The carmine dye was used in Central America in the 15th century for coloring fabrics and became an important export good during the colonial period. After synthetic pigments and dyes such as alizarin were invented in the late 19th century, natural-dye production gradually diminished. Health fears over artificial food additives, however, have renewed the popularity of cochineal dyes, and the increased demand has made cultivation of the insect profitable again, with Peru being the largest exporter. Some towns in the state of Oaxaca (in Mexico) are still working with hand-made textiles using cochineal dyes — as in the Oxacan rug shown above.

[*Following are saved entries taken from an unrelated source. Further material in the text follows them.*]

(* ===== verification/NoiseHandshake.v ===== *)
(** * control/controlbase: the Noise handshake

    [handshake.go] and [messages.go]: a node and its coordination server agree on
    two session keys with the Noise IK pattern.  The node knows the server's
    public key beforehand and sends its own, encrypted, in its first message; the
    continuation that completes the handshake on the node's side is a closure over
    the same [symmetricState].

    X25519, BLAKE2s, HKDF and ChaCha20-Poly1305 come from [golang.org/x/crypto]:
    they are the fields of [NoiseCrypto]. *)
From S2P Require Import Prelude NetBuf GoStrings GoState NetConn.

(** ** Primitives *)
Class NoiseCrypto := {
  (** [blake2s.Sum256], and [blake2s.New256(nil)] on the bytes written to it *)
  blake2s : bytes → bytes;
  (** [curve25519.X25519(priv, pub)]; an error when the result is all zeros *)
  X25519 : bytes → bytes → option bytes;
  (** [curve25519.ScalarBaseMult] *)
  ScalarBaseMult : bytes → bytes;
  (** [hkdf.New(blake2s, secret, salt, nil)]: the bytes its reader yields *)
  hkdf : bytes → bytes → bytes;
  (** [Seal(nil, nonce, plaintext, additionalData)] of the AEAD with a key *)
  aead_Seal : bytes → bytes → bytes → bytes → bytes;
  (** [Open(nil, nonce, ciphertext, additionalData)] *)
  aead_Open : bytes → bytes → bytes → bytes → option bytes
}.

Definition chp_KeySize : Z := 32.
Definition chp_NonceSize : nat := 12.
Definition chp_Overhead : Z := 16.
Definition blake2s_Size : nat := 32.

(** What the handshake and the transport rely on. *)
Class NoiseLaws `{NoiseCrypto} : Prop := {
  blake2s_length b : length (blake2s b) = blake2s_Size;
  X25519_comm a b : X25519 a (ScalarBaseMult b) = X25519 b (ScalarBaseMult a);
  ScalarBaseMult_length a : length (ScalarBaseMult a) = 32%nat;
  hkdf_length secret salt : zlen (hkdf secret salt) = 255 * 32;
  Seal_byte k n p ad : Forall is_byte p → Forall is_byte (aead_Seal k n p ad);
  Seal_length k n p ad : zlen (aead_Seal k n p ad) = zlen p + chp_Overhead;
  Open_Seal k n p ad : aead_Open k n (aead_Seal k n p ad) ad = Some p;
  Seal_Open k n c ad p : aead_Open k n c ad = Some p → c = aead_Seal k n p ad
}.

(** ** Messages *)
Definition msgTypeInitiation : Z := 1.
Definition msgTypeResponse : Z := 2.
Definition msgTypeError : Z := 3.
Definition msgTypeRecord : Z := 4.
Definition headerLen : Z := 3.
Definition initiationHeaderLen : Z := 5.

(** [type initiationMessage [101]byte], [type responseMessage [51]byte] *)
Definition initiationLen : nat := 101.
Definition responseLen : nat := 51.

Definition init_Header (m : bytes) : res bytes := slice m 0 initiationHeaderLen.
Definition init_Payload (m : bytes) : res bytes := slice_from m initiationHeaderLen.
Definition init_Version (m : bytes) : res Z := Uint16 m 0.
Definition init_Type (m : bytes) : res Z := idx m 2.
Definition init_Length (m : bytes) : res Z := Uint16 m 3.
Definition init_EphemeralPub (m : bytes) : res bytes :=
  slice m initiationHeaderLen (initiationHeaderLen + 32).
Definition init_MachinePub (m : bytes) : res bytes :=
  slice m (initiationHeaderLen + 32) (initiationHeaderLen + 32 + 48).
Definition init_Tag (m : bytes) : res bytes := slice_from m (initiationHeaderLen + 32 + 48).

Definition mkInitiationMessage (protocolVersion : Z) : res bytes :=
  ret ← PutUint16 (replicate initiationLen 0) 0 protocolVersion;
  ret ← put ret 2 msgTypeInitiation;
  payload ← init_Payload ret;
  PutUint16 ret 3 (u16 (zlen payload)).

Definition resp_Header (m : bytes) : res bytes := slice m 0 headerLen.
Definition resp_Payload (m : bytes) : res bytes := slice_from m headerLen.
Definition resp_Type (m : bytes) : res Z := idx m 0.
Definition resp_Length (m : bytes) : res Z := Uint16 m 1.
Definition resp_EphemeralPub (m : bytes) : res bytes := slice m headerLen (headerLen + 32).
Definition resp_Tag (m : bytes) : res bytes := slice_from m (headerLen + 32).

Definition mkResponseMessage : res bytes :=
  ret ← put (replicate responseLen 0) 0 msgTypeResponse;
  payload ← resp_Payload ret;
  PutUint16 ret 1 (u16 (zlen payload)).

(** [copy(m[off:off+n], src)] *)
Definition copy_at (m : bytes) (off : Z) (n : nat) (src : bytes) : res bytes :=
  put_bytes m off (take n src).

Definition protocolName : bytes := str "Noise_IK_25519_ChaChaPoly_BLAKE2s".
Definition protocolVersionPrefix : bytes := str "Tailscale Control Protocol v".
Definition protocolVersionPrologue (version : Z) : bytes := protocolVersionPrefix ++ itoa version.

Section Handshake.
Context `{NoiseCrypto}.

(** ** Machine keys *)

(** [key.MachinePrivate.Public]: panics on the zero key. *)
Definition MachinePrivate_Public (k : bytes) : res bytes :=
  if bool_decide (k = replicate 32 0) then Panic else Ok (ScalarBaseMult k).

Definition MachinePublicFromRaw32 (raw : bytes) : res bytes :=
  if negb (zlen raw =? 32) then Panic else Ok raw.

(** ** A cipher that can be used once *)

(** The key of the cipher, or [None] ([c.c == nil]) after its use. *)
Definition singleUseCHP : Type := option bytes.

Definition newCHP (key : bytes) : res bytes :=
  if negb (zlen key =? chp_KeySize) then Panic else Ok key.
Definition newSingleUseCHP (key : bytes) : res singleUseCHP := k ← newCHP key; Ok (Some k).

Definition zeroNonce : bytes := replicate chp_NonceSize 0.

Definition single_Seal (c : singleUseCHP) (plaintext additionalData : bytes)
    : res (singleUseCHP * bytes) :=
  match c with
  | None => Panic
  | Some k => Ok (None, aead_Seal k zeroNonce plaintext additionalData)
  end.

Definition single_Open (c : singleUseCHP) (ciphertext additionalData : bytes)
    : res (singleUseCHP * option bytes) :=
  match c with
  | None => Panic
  | Some k => Ok (None, aead_Open k zeroNonce ciphertext additionalData)
  end.

(** ** symmetricState *)
Record symmetricState := mkSym { finished : bool; s_h : bytes; s_ck : bytes }.

Definition checkFinished : stM symmetricState unit := λ s,
  if finished s then (s, Panic) else (s, Ok tt).

Definition Initialize : stM symmetricState unit :=
  _ ← checkFinished;
  modS (λ s, mkSym (finished s) (blake2s protocolName) (blake2s protocolName)).

Definition MixHash (data : bytes) : stM symmetricState unit :=
  _ ← checkFinished;
  modS (λ s, mkSym (finished s) (blake2s (s_h s ++ data)) (s_ck s)).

The host cactus Opuntia (also known as “Prickly pear”) was brought to Australia in an attempt to start a cochineal dye industry in 1788, when Captain Arthur Phillip collected a number of cochineal-infested plants from Brazil on his way to establish the first European settlement at Botany Bay (part of which is now Sydney, New South Wales). At that time, Spain and Portugal had a worldwide monopoly (via their New World colonial sources) on the cochineal dye industry, and the British desired a source under their own control, as the dye was important to their clothing and garment industries (it was used to colour the British soldiers’ red coats, for example). The attempt was a failure in two ways: the Brazilian cochineal insects soon died off, but the cactus thrived, eventually overrunning eastern Australia. The cacti were eventually brought under control in the 1920s by the deliberate introduction of a South American moth, Cactoblastis cactorum, whose larvae fed on the cactus.